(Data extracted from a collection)
(** The [__init__] that [C(proxy)] runs, for each class [C]. *)
Definition init (c : cls) : loc -> value -> Py unit :=
  match c with
  | IdentifiedObject => IdentifiedObject.__init__
  | GeodeticDatum => GeodeticDatum.__init__
  | CoordinateSystemAxis => CoordinateSystemAxis.__init__
  | CoordinateSystem => CoordinateSystem.__init__
  | CartesianCS => CartesianCS.__init__
  | EllipsoidalCS => EllipsoidalCS.__init__
  | CoordinateReferenceSystem => CoordinateReferenceSystem.__init__
  | GeographicCRS => GeographicCRS.__init__
  | ProjectedCRS => ProjectedCRS.__init__
  end.

(** The call [C(proxy)]; the result is the reference to the new wrapper. *)
Definition new (c : cls) (proxy : value) : Py loc :=
  self ← alloc (Referencing c);
  init c self proxy;;
  mret self.

(** The accessors of the module, with the arguments of the call. *)
Inductive method :=
| M_name
| M_to_wkt
| M_str
| M_ellipsoid
| M_prime_meridian
| M_abbreviation
| M_direction
| M_unit
| M_dimension
| M_axis (dim : value)
| M_coordinate_system
| M_datum
| M_base_crs.

#[global] Instance method_eq_dec : EqDecision method.
Proof. solve_decision. Defined.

WORK ORDER:
Reproduce the entries above in full, verbatim.

RESULT OF THIS EXERCISE:
(** The [__init__] that [C(proxy)] runs, for each class [C]. *)
Definition init (c : cls) : loc -> value -> Py unit :=
  match c with
  | IdentifiedObject => IdentifiedObject.__init__
  | GeodeticDatum => GeodeticDatum.__init__
  | CoordinateSystemAxis => CoordinateSystemAxis.__init__
  | CoordinateSystem => CoordinateSystem.__init__
  | CartesianCS => CartesianCS.__init__
  | EllipsoidalCS => EllipsoidalCS.__init__
  | CoordinateReferenceSystem => CoordinateReferenceSystem.__init__
  | GeographicCRS => GeographicCRS.__init__
  | ProjectedCRS => ProjectedCRS.__init__
  end.

(** The call [C(proxy)]; the result is the reference to the new wrapper. *)
Definition new (c : cls) (proxy : value) : Py loc :=
  self ← alloc (Referencing c);
  init c self proxy;;
  mret self.

(** The accessors of the module, with the arguments of the call. *)
Inductive method :=
| M_name
| M_to_wkt
| M_str
| M_ellipsoid
| M_prime_meridian
| M_abbreviation
| M_direction
| M_unit
| M_dimension
| M_axis (dim : value)
| M_coordinate_system
| M_datum
| M_base_crs.

#[global] Instance method_eq_dec : EqDecision method.
Proof. solve_decision. Defined.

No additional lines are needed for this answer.